Une « radicalisation très rapide », cela s’appelle une conversion


Les heures qui ont suivi la tragédie de Nice ont vu les dirigeants chercher leurs mots pour caractériser l’auteur de l’attentat : « terroriste » assurément, mais « islamiste » pour les uns, pas forcément pour les autres, avec la même incertitude pour « radical ». Et puis est tombée la revendication du carnage par Daech, le bien mal-nommé « Etat islamique », et le ministre de l’Intérieur a pu enfin décrire un terroriste « radicalisé très rapidement ».
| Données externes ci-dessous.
(* ===== verification/Status.v ===== *)
(** * LevelDB's result type (util/leveldb/util/status.cc, include/leveldb/status.h)

    A [Status] is its array [state_]: the length of the message, a code and the
    message; OK is the null pointer, here [None]. *)

From S2P Require Import Prelude CLib FileNames.
From stdpp Require Import strings.
#[local] Open Scope Z_scope.

Abbreviation Status := (option bytes).

(** [enum Code] *)
Definition kOk : Z := 0.
Definition kNotFound : Z := 1.
Definition kCorruption : Z := 2.
Definition kNotSupported : Z := 3.
Definition kInvalidArgument : Z := 4.
Definition kIOError : Z := 5.

Definition OK : Status := None.

(** [Status(code, msg, msg2)]: the sizes are 32-bit; writing more than
    [size + 5] bytes is undefined. *)
Definition Status_make (code : Z) (msg msg2 : bytes) : outcome Status :=
  if code =? kOk then Exit 134
  else
    let len1 := u32 (Z.of_nat (length msg)) in
    let len2 := u32 (Z.of_nat (length msg2)) in
    let size := u32 (len1 + (if len2 =? 0 then 0 else u32 (2 + len2))) in
    let result := le_split 4 size ++ [to_byte code] ++ take (Z.to_nat len1) msg ++
                  (if len2 =? 0 then [] else [x3a; x20] ++ take (Z.to_nat len2) msg2) in
    if Z.of_nat (length result) <=? u32 (size + 5) then Ret (Some result) else Undef.

(** [CopyState], [Status(const Status&)] and [operator=] *)
Definition CopyState (state : bytes) : outcome bytes :=
  let size := le_combine (take 4 state) in
  if Z.of_nat (length state) <? u32 (size + 5) then Undef else Ret (take (Z.to_nat (u32 (size + 5))) state).

Definition Status_copy (s : Status) : outcome Status :=
  match s with None => Ret None | Some state => r ← CopyState state; Ret (Some r) end.

Definition NotFound_status (msg msg2 : bytes) : outcome Status := Status_make kNotFound msg msg2.
Definition Corruption (msg msg2 : bytes) : outcome Status := Status_make kCorruption msg msg2.
Definition NotSupported (msg msg2 : bytes) : outcome Status := Status_make kNotSupported msg msg2.
Definition InvalidArgument (msg msg2 : bytes) : outcome Status := Status_make kInvalidArgument msg msg2.
Definition IOError (msg msg2 : bytes) : outcome Status := Status_make kIOError msg msg2.

Definition ok (s : Status) : bool := bool_decide (s = None).

(** [state_[4]], a [char]. *)
Definition code (s : Status) : outcome Z :=
  match s with
  | None => Ret kOk
  | Some state => match state !! 4%nat with Some c => Ret (sb c) | None => Undef end
  end.

Definition has_code (c : Z) (s : Status) : outcome bool := d ← code s; Ret (d =? c).
Definition IsNotFound : Status -> outcome bool := has_code kNotFound.
Definition IsCorruption : Status -> outcome bool := has_code kCorruption.
Definition IsIOError : Status -> outcome bool := has_code kIOError.
Definition IsNotSupportedError : Status -> outcome bool := has_code kNotSupported.
Definition IsInvalidArgument : Status -> outcome bool := has_code kInvalidArgument.

(** [%d] *)
Definition print_int (v : Z) : bytes := if v <? 0 then x2d :: print_dec (- v) else print_dec v.

Definition code_text (c : Z) : bytes :=
  if c =? kOk then str "OK"
  else if c =? kNotFound then str "NotFound: "
  else if c =? kCorruption then str "Corruption: "
  else if c =? kNotSupported then str "Not implemented: "
  else if c =? kInvalidArgument then str "Invalid argument: "
  else if c =? kIOError then str "IO error: "
  else str "Unknown code(" ++ print_int c ++ str "): ".

Definition ToString (s : Status) : outcome bytes :=
  match s with
  | None => Ret (str "OK")
  | Some state =>
      c ← code s;
      let length_ := le_combine (take 4 state) in
      if Z.of_nat (length (drop 5 state)) <? length_ then Undef
      else Ret (code_text c ++ take (Z.to_nat length_) (drop 5 state))
  end.

(** ** Lemmas *)

Definition message (msg msg2 : bytes) : bytes := match msg2 with [] => msg | _ => msg ++ [x3a; x20] ++ msg2 end.

Lemma status_make_spec c msg msg2 :
  0 < c < 128 -> Z.of_nat (length msg) + Z.of_nat (length msg2) + 7 < 2 ^ 32 ->
  Status_make c msg msg2 =
    Ret (Some (le_split 4 (Z.of_nat (length (message msg msg2))) ++ [to_byte c] ++ message msg msg2)).
Proof.
  intros Hc Hl. unfold Status_make. replace (c =? kOk) with false by (unfold kOk; lia).
  rewrite !(u32_small (Z.of_nat _)), !Nat2Z.id, !take_ge by lia.
  assert (Z.of_nat (length (message msg msg2)) =
    Z.of_nat (length msg) + (if Z.of_nat (length msg2) =? 0 then 0 else 2 + Z.of_nat (length msg2))) as Hm.
  { unfold message. destruct msg2 as [|b msg2]; [change (Z.of_nat (length (@nil byte)) =? 0) with true; lia|]. rewrite !length_app. cbn [length].
    destruct (Z.eqb_spec (Z.of_nat (S (length msg2))) 0); lia. }
  assert (Z.of_nat (length (message msg msg2)) + 5 < 2 ^ 32) as Hb
    by (rewrite Hm; destruct (Z.of_nat (length msg2) =? 0); lia).
  rewrite (u32_small (2 + _)) by lia. rewrite <- Hm, !(u32_small (Z.of_nat (length (message msg msg2)))) by lia.
  assert (msg ++ (if Z.of_nat (length msg2) =? 0 then [] else [x3a; x20] ++ msg2) = message msg msg2) as ->.
  { unfold message. destruct msg2; [by rewrite app_nil_r|done]. }
  rewrite u32_small by lia.
  assert (Z.of_nat (length (le_split 4 (Z.of_nat (length (message msg msg2))) ++ [to_byte c] ++ message msg msg2))
    = Z.of_nat (length (message msg msg2)) + 5) as -> by len.
  by rewrite Z.leb_refl.
Qed.

Lemma status_string c msg msg2 :
  0 < c <= 5 -> Z.of_nat (length msg) + Z.of_nat (length msg2) + 7 < 2 ^ 32 ->
  exists s, Status_make c msg msg2 = Ret s /\ ok s = false /\ code s = Ret c /\ Status_copy s = Ret s /\
    ToString s = Ret (code_text c ++ message msg msg2).
Proof.
  intros Hc Hl. eexists. split; [apply status_make_spec; lia|].
  assert (Z.of_nat (length (message msg msg2)) < 2 ^ 32 - 5) as Hm.
  { unfold message. destruct msg2; [cbn [length] in *; lia|]. rewrite !length_app in *. cbn [length] in *. lia. }
  set (m := message msg msg2) in *.
  assert (forall t, take 4 (le_split 4 (Z.of_nat (length m)) ++ t) = le_split 4 (Z.of_nat (length m))) as Ht
    by (intros; by rewrite (take_app_length' _ _ 4) by (by rewrite le_split_length)).
  assert ((le_split 4 (Z.of_nat (length m)) ++ [to_byte c] ++ m) !! 4%nat = Some (to_byte c)) as Hcode
    by (rewrite lookup_app_r; rewrite le_split_length; done).
  assert (sb (to_byte c) = c) as Hsb by (unfold sb; rewrite ub_to_byte_small by lia; by replace (c <? 128) with true by lia).
  split_and!; [done| | |].
  - unfold code. by rewrite Hcode, Hsb.
  - unfold Status_copy, CopyState. rewrite Ht, le32_roundtrip, u32_small by lia.
    assert (length (le_split 4 (Z.of_nat (length m)) ++ [to_byte c] ++ m) = (length m + 5)%nat) as Hlen
      by len.
    rewrite take_ge by lia. rewrite Hlen, Nat2Z.inj_add, Z.ltb_irrefl. done.
  - unfold ToString, code. rewrite Hcode, Hsb. run. rewrite Ht, le32_roundtrip by lia.
    rewrite app_assoc, drop_app_length' by (rewrite length_app, le_split_length; done).
    rewrite take_ge by lia. by rewrite Z.ltb_irrefl.
Qed.

#[global] Arguments Status_make : simpl never.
Plutôt que le terme de « radicalisation », dont on voit qu’il obscurcit autant qu’il éclaire, j’ai proposé dès mars dernier dans une tribune au « Monde » d’utiliser le mot de « conversion ». Le basculement « très rapide » renvoie à l’intégration dans une secte, Daech, qui prône la religion jihadiste, avec le salut assuré pour ses seuls fidèles et les pires tourments prédits, et parfois infligés, à ceux qui sont désignés comme adversaires.

Cette secte millénariste affirme l’imminence de la Fin des Temps, du fait de la multiplication de signes prophétiques sur la terre de Syrie (en arabe bilad al-Cham). C’est sur cette terre qu’a déjà commencé l’ultime bataille, entre les localités de Dabiq et d’A’maq (Dabiq est le nom du magazine en ligne de Daech et A’maq celui de son « agence de presse » où a, entre autres, été revendiqué le carnage de Nice). Les fidèles qui périront dans ce combat apocalyptique auront le privilège de racheter les péchés de 70 de leurs proches au Jugement dernier.
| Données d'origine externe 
(* ===== verification/VersionBuilder.v ===== *)
(** * Applying version edits (util/leveldb/db/version_set.cc, [VersionSet::Builder])

    A builder collects the files that edits add to and delete from a version, and then
    makes the new version from the old one in one pass over each level. *)

From S2P Require Import Prelude Slice Order DbFormat InternalOrder FileNames StdSet VersionEdit Version.
From stdpp Require Import strings.
#[local] Open Scope Z_scope.

Module Builder.
Section Ops.
Context (c : Comparator).

Definition BySmallestKey (f1 f2 : FileMetaData) : outcome bool :=
  r ← InternalKey_Compare c (smallest f1) (smallest f2);
  if negb (r =? 0) then Ret (r <? 0) else Ret (number f1 <? number f2).

Record LevelState := MkLevel { deleted_files : gset Z; added_files : list FileMetaData }.

(** [compact_pointer_] is that of [vset_]. *)
Record Builder := MkBuilder { base_ : list (list FileMetaData); levels_ : list LevelState; compact_pointer_ : list bytes }.

Definition new (base : list (list FileMetaData)) (compact_pointer : list bytes) : Builder :=
  MkBuilder base (replicate (Z.to_nat kNumLevels) (MkLevel ∅ [])) compact_pointer.

(** An access to an array of [kNumLevels] elements. *)
Definition slot {A} (level : Z) (l : list A) : outcome A :=
  if level <? 0 then Undef else match l !! Z.to_nat level with Some a => Ret a | None => Undef end.

Definition set_pointer (p : Z * bytes) (b : Builder) : outcome Builder :=
  k ← InternalKey_Encode p.2;
  _ ← slot p.1 (compact_pointer_ b);
  Ret (MkBuilder (base_ b) (levels_ b) (<[Z.to_nat p.1 := k]> (compact_pointer_ b))).

Definition delete_file (d : Z * Z) (b : Builder) : outcome Builder :=
  s ← slot d.1 (levels_ b);
  Ret (MkBuilder (base_ b) (<[Z.to_nat d.1 := MkLevel ({[ d.2 ]} ∪ deleted_files s) (added_files s)]> (levels_ b)) (compact_pointer_ b)).

Definition add_file (n : Z * FileMetaData) (b : Builder) : outcome Builder :=
  s ← slot n.1 (levels_ b);
  added ← set_insertM BySmallestKey n.2 (added_files s);
  Ret (MkBuilder (base_ b) (<[Z.to_nat n.1 := MkLevel (deleted_files s ∖ {[ number n.2 ]}) added]> (levels_ b)) (compact_pointer_ b)).

Definition Apply (edit : VE.VersionEdit) (b : Builder) : outcome Builder :=
  b ← foldM set_pointer (VE.compact_pointers_ edit) b;
  b ← foldM delete_file (VE.deleted_files_ edit) b;
  foldM add_file (VE.new_files_ edit) b.

Definition MaybeAddFile (level : Z) (s : LevelState) (f : FileMetaData) (files : list FileMetaData) : outcome (list FileMetaData) :=
  if bool_decide (number f ∈ deleted_files s) then Ret files
  else
    apart ← match last files with
            | Some g => if 0 <? level then r ← InternalKey_Compare c (largest g) (smallest f); Ret (r <? 0) else Ret true
            | None => Ret true
            end;
    assert! (apart : bool); Ret (files ++ [f]).

(** [std::upper_bound] in a sorted range: the elements that [x] is not less than, and
    the others. *)
Fixpoint upper_bound (x : FileMetaData) (l : list FileMetaData) : outcome (list FileMetaData * list FileMetaData) :=
  match l with
  | [] => Ret ([], [])
  | y :: l' => b ← BySmallestKey x y; if (b : bool) then Ret ([], l) else '(l1, l2) ← upper_bound x l'; Ret (y :: l1, l2)
  end.

(** The merge of one level. *)
Fixpoint save_level (level : Z) (s : LevelState) (base added files : list FileMetaData) : outcome (list FileMetaData) :=
  match added with
  | [] => foldM (MaybeAddFile level s) base files
  | a :: added' =>
      '(smaller, base) ← upper_bound a base;
      files ← foldM (MaybeAddFile level s) smaller files;
      files ← MaybeAddFile level s a files;
      save_level level s base added' files
  end.

(** The check of builds with assertions. *)
Fixpoint check_level (files : list FileMetaData) : outcome unit :=
  match files with
  | f :: (g :: _) as rest => r ← InternalKey_Compare c (largest f) (smallest g); if 0 <=? r then Exit 134 else check_level rest
  | _ => Ret tt
  end.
Mohamed Lahouaiej Bouhlel n’avait de musulman que le prénom. Il ne respectait aucune des prescriptions canoniques de l’Islam, que ce soit la prière, le jeûne, la charité ou le pèlerinage. Sa consommation d’alcool était apparemment problématique. Le tueur de Nice ne s’est donc pas « radicalisé » dans l’Islam, il s’est converti à la secte jihadiste. Converti comme des centaines d’autres Françaises ou Français, dont Daech se charge de déconstruire l’éventuel bagage culturel et religieux pour y substituer le credo de la secte.

C’est en 1987 que Bruno Etienne, avec son livre « L’Islamisme radical », popularise une catégorie au fond fourre-tout de « radicalité » : s’agit-il d’appliquer l’Islam à la racine, dans une forme de fondamentalisme, ou bien de tirer d’une religion un programme d’action politique ? Les recherches ultérieures et l’évolution des pays arabo-musulmans ont clarifié la distinction entre l’Islam politique, d’une part, et le salafisme de type littéraliste, d’autre part.

L’invasion du Koweit par l’Iraq de Saddam Hussein en 1990 et l’appel saoudien à une intervention des Etats-Unis pour l’en chasser clive jusqu’à aujourd’hui le champ islamiste : les tenants de l’Islam politique, au premier rang desquels les Frères musulmans, fustigent alors le recours à Washington, tandis que les salafistes se rallient à leurs parrains du Golfe et en sont généreusement récompensés. Mais un troisième courant, ultra-minoritaire, condamnant les uns et les autres, prône un jihad révolutionnaire à l’encontre des régimes en place.

Ce jihadisme a donc pour priorité la prise du pouvoir dans les pays arabes. Il devient « global » en faisant de la planète entière une « terre de jihad », alors que quatorze siècles de pratique islamique avaient ancré le jihad dans un territoire précis à conquérir ou à défendre. Cette mutation s’opère en Afghanistan, avant que ce « jihad global » ne se leste d’un message apocalyptique sur les terres d’accomplissement des prophéties que sont l’Irak, et plus encore la Syrie.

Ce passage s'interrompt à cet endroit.